- Born: 1958 (age 67–68) Managua, Nicaragua
- Occupation: Poet
- Notable work: Orilla opuesta (2000)
- Website: Official website (archive)

= Blanca Castellón =

Nicaraguan poet (born 1958)

Blanca Castellón (born 1958 in Managua) is a Nicaraguan poet. Her books of poetry include Ama del espíritu (1995), Flotaciones (1998), Orilla opuesta (2000), Los juegos de Elisa (2005) and Agua para los días de la sed (2016). Orilla opuesta won her a First International Prize from the Institute of Modernist Studies in Valencia.

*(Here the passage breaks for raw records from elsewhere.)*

Lemma data_requests_none (tr : list Legacy.event) :
  Forall not_get tr -> data_requests tr = [].
Proof.
  induction 1 as [|e tr He _ IH]; [reflexivity|].
  change (data_requests (e :: tr)) with
    (match e with Legacy.EvGet url => [url] | _ => [] end ++ data_requests tr).
  rewrite IH. destruct e; cbn in *; tauto.
Qed.

Lemma connect_loop_run (n : nat) (s : Legacy.PyPortal) :
  outcome (Legacy.connect_loop n s) = Ok tt /\
  Forall not_get (trace (Legacy.connect_loop n s)).
Proof.
  induction n as [|n IH]; cbn [Legacy.connect_loop].
  - cbn. repeat constructor.
  - unfold bind, emit, outcome, trace in *.
    destruct (Legacy.connect_loop n s) as [[r s'] tr]. cbn in *.
    destruct IH as [-> IH]. cbn. split; [reflexivity|].
    repeat constructor. exact IH.
Qed.

Lemma _connect_esp_no_get (s : Legacy.PyPortal) :
  Forall not_get (trace (Legacy._connect_esp env s)).
Proof.
  unfold Legacy._connect_esp.
  destruct (Legacy.is_connected env); [constructor|].
  destruct (Legacy.ssid_is_placeholder env); [constructor|].
  apply connect_loop_run.
Qed.

Lemma _connect_esp_ok (s : Legacy.PyPortal) :
  Legacy.is_connected env = true \/ Legacy.ssid_is_placeholder env = false ->
  outcome (Legacy._connect_esp env s) = Ok tt.
Proof.
  unfold Legacy._connect_esp. intros [-> | H]; [reflexivity|].
  rewrite H. destruct (Legacy.is_connected env); [reflexivity|].
  apply connect_loop_run.
Qed.

(** The response step makes no request when the local file is used, and
    one request, to the stored URL, once the link is up. *)
Lemma fetch_response_requests (s : Legacy.PyPortal) :
  data_requests (trace (Legacy.fetch_response env s)) =
  if Legacy._uselocal s then []
  else match outcome (Legacy._connect_esp env s) with
       | Ok _ => [Legacy._url s]
       | Raise _ => []
       end.
Proof.
  unfold Legacy.fetch_response. rewrite bind_trace. cbn [get_self outcome trace final fst snd app].
  destruct (Legacy._uselocal s).
  - unfold bind, emit, lift, trace. cbn. destruct (Legacy.local_file env); reflexivity.
  - rewrite bind_trace.
    destruct (outcome (Legacy._connect_esp env s)) as [[]|e].
    + rewrite data_requests_app.
      rewrite (data_requests_none _ (_connect_esp_no_get s)).
      rewrite (_connect_esp_keeps s).
      unfold bind, emit, lift, trace.
      destruct (Legacy.requests_get env (Legacy._url s) (Legacy._headers s));
        reflexivity.
    + apply data_requests_none, _connect_esp_no_get.
Qed.

Lemma after_response_no_get (r : response) :
  emits_only not_get
    (bind (Legacy.fetch_json r) (fun json_out =>
     bind get_self (fun self =>
     let image_url := Legacy.image_url_path self in
     bind (Legacy.fetch_values env r json_out) (fun values =>
     bind (Legacy.fetch_image_url env json_out image_url) (fun image_url =>
     bind (emit Legacy.EvRelease) (fun _ =>
     bind (Legacy.fetch_image env image_url) (fun _ =>
     bind (Legacy.fetch_callback values) (fun _ =>
     bind (Legacy.fetch_text env values) (fun _ =>
     Legacy.fetch_return values))))))))).
Proof.
  unfold Legacy.fetch_json, Legacy.fetch_values, Legacy.fetch_image_url,
    Legacy.fetch_image, Legacy.fetch_callback, Legacy.fetch_text,
    Legacy.fill_text, Legacy.set_text, Legacy.set_background, Legacy.fetch_return.
  emits.
Qed.

(** The stored URL is the only attribute that [fetch] sets for later calls:
    a true [refresh_url] replaces it, and no later step touches it.  The data
    request, if one is made, goes to it. *)
Lemma legacy_fetch_request (refresh_url : option str) (s : Legacy.PyPortal) :
  let run := Legacy.fetch env refresh_url s in
  Legacy._url (final run) = stored_url s refresh_url /\
  data_requests (trace run) =
    if Legacy._uselocal s then []
    else match outcome (Legacy._connect_esp env s) with
         | Ok _ => [stored_url s refresh_url]
         | Raise _ => []
         end.
Proof.
  intros run.
  set (s1 := if some_nonempty refresh_url then Legacy.with_url s refresh_url else s).
  assert (Hurl : Legacy._url s1 = stored_url s refresh_url).
  { unfold s1, stored_url. destruct (some_nonempty refresh_url); reflexivity. }
  assert (Hlocal : Legacy._uselocal s1 = Legacy._uselocal s).
  { unfold s1. destruct (some_nonempty refresh_url); reflexivity. }
  assert (Hconn : outcome (Legacy._connect_esp env s1)
                  = outcome (Legacy._connect_esp env s)).
  { unfold Legacy._connect_esp.
    destruct (Legacy.is_connected env); [reflexivity|].
    destruct (Legacy.ssid_is_placeholder env); [reflexivity|].
    rewrite (proj1 (connect_loop_run _ s1)), (proj1 (connect_loop_run _ s)).
    reflexivity. }
  unfold run. split.
  - rewrite (fetch_final_attr Legacy._url (fun _ _ => eq_refl)). exact Hurl.
  - unfold Legacy.fetch.
    rewrite bind_trace, fetch_refresh_run. cbn [outcome final trace fst snd app]. fold s1.
    rewrite bind_trace.
    assert (Hresp : data_requests (trace (Legacy.fetch_response env s1)) =
                    if Legacy._uselocal s then []
                    else match outcome (Legacy._connect_esp env s) with
                         | Ok _ => [stored_url s refresh_url]
                         | Raise _ => []
                         end).
    { rewrite fetch_response_requests, Hlocal, Hconn, Hurl. reflexivity. }
    destruct (outcome (Legacy.fetch_response env s1)) as [r|e]; [|exact Hresp].
    rewrite data_requests_app, Hresp.
    rewrite (data_requests_none _ (after_response_no_get r _)).
    apply app_nil_r.
Qed.
End LegacyFetch.

(** ** [fetch] of the package *)

Section PackageFetch.
Variable h : Package.Helpers.

Local Ltac bands n :=
  repeat first
    [ apply band_ret | apply band_raise | apply band_lift
    | apply band_get | apply band_put
    | apply band_emit; first [left; reflexivity | right; reflexivity]
    | apply band_bind with (mid := n); [|intros ?|lia|lia]
    | match goal with
      | |- band _ _ _ (match ?x with _ => _ end) => destruct x
      end ].

Local Ltac narrow n :=
  apply band_weaken with (lo := n) (hi := n); [bands n|lia|lia].

(** Every run of the package's [fetch] makes the request, parses the JSON,
    processes and shows the image, extracts the values, calls the callback,
    fills the text labels and releases the response, in this order. *)
Lemma package_fetch_band (refresh_url : option str) (timeout : Z) :
  band package_order 1 7 (Package.fetch h refresh_url timeout).
Proof.
  unfold Package.fetch.
  apply band_bind with (mid := 1%nat); [bands 1%nat|intros _|lia|lia].
  apply band_bind with (mid := 1%nat); [bands 1%nat|intros self|lia|lia].
  apply band_bind with (mid := 1%nat); [bands 1%nat|intros _|lia|lia].
  apply band_bind with (mid := 1%nat); [bands 1%nat|intros response|lia|lia].
  apply band_bind with (mid := 1%nat); [bands 1%nat|intros _|lia|lia].
  apply band_bind with (mid := 1%nat); [bands 1%nat|intros content|lia|lia].
  apply band_bind with (mid := 2%nat); [|intros json_out|lia|lia].
  { destruct content; [narrow 2%nat | narrow 1%nat | narrow 1%nat]. }
  apply band_bind with (mid := 3%nat); [|intros _|lia|lia].
  { apply band_weaken with (lo := 3%nat) (hi := 3%nat); [|lia|lia].
    apply band_try with (mid := 3%nat); [bands 3%nat| |lia|lia].
    intros e0 h0. destruct e0; try discriminate; intros [= <-]; bands 3%nat. }
  apply band_bind with (mid := 4%nat); [|intros values|lia|lia].
  { destruct content; [narrow 4%nat | narrow 4%nat | narrow 3%nat]. }
  apply band_bind with (mid := 5%nat); [|intros _|lia|lia].
  { destruct (Package._success_callback self); [narrow 5%nat | narrow 4%nat]. }
  apply band_bind with (mid := 6%nat); [narrow 6%nat|intros _|lia|lia].
  apply band_bind with (mid := 6%nat); [bands 6%nat|intros _|lia|lia].
  apply band_bind with (mid := 7%nat); [narrow 7%nat|intros _|lia|lia].
  bands 7%nat.
Qed.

Castellón grew up under the Somoza family dictatorship and began publishing poetry in local newspapers in the 1990s, in her 30s. She was previously Vice President and Co-President of Centro Nicaragüense de Escritores and served on the Institute of Hispanic Culture's Board of Directors. She is also a co-founder and former vice president of the Festival Internacional de Poesía de Granada. In 2016, Cold Hub Press in New Zealand published Water for Days of Thirst, a translated version of Agua para los días de la sed by Roger Hickin.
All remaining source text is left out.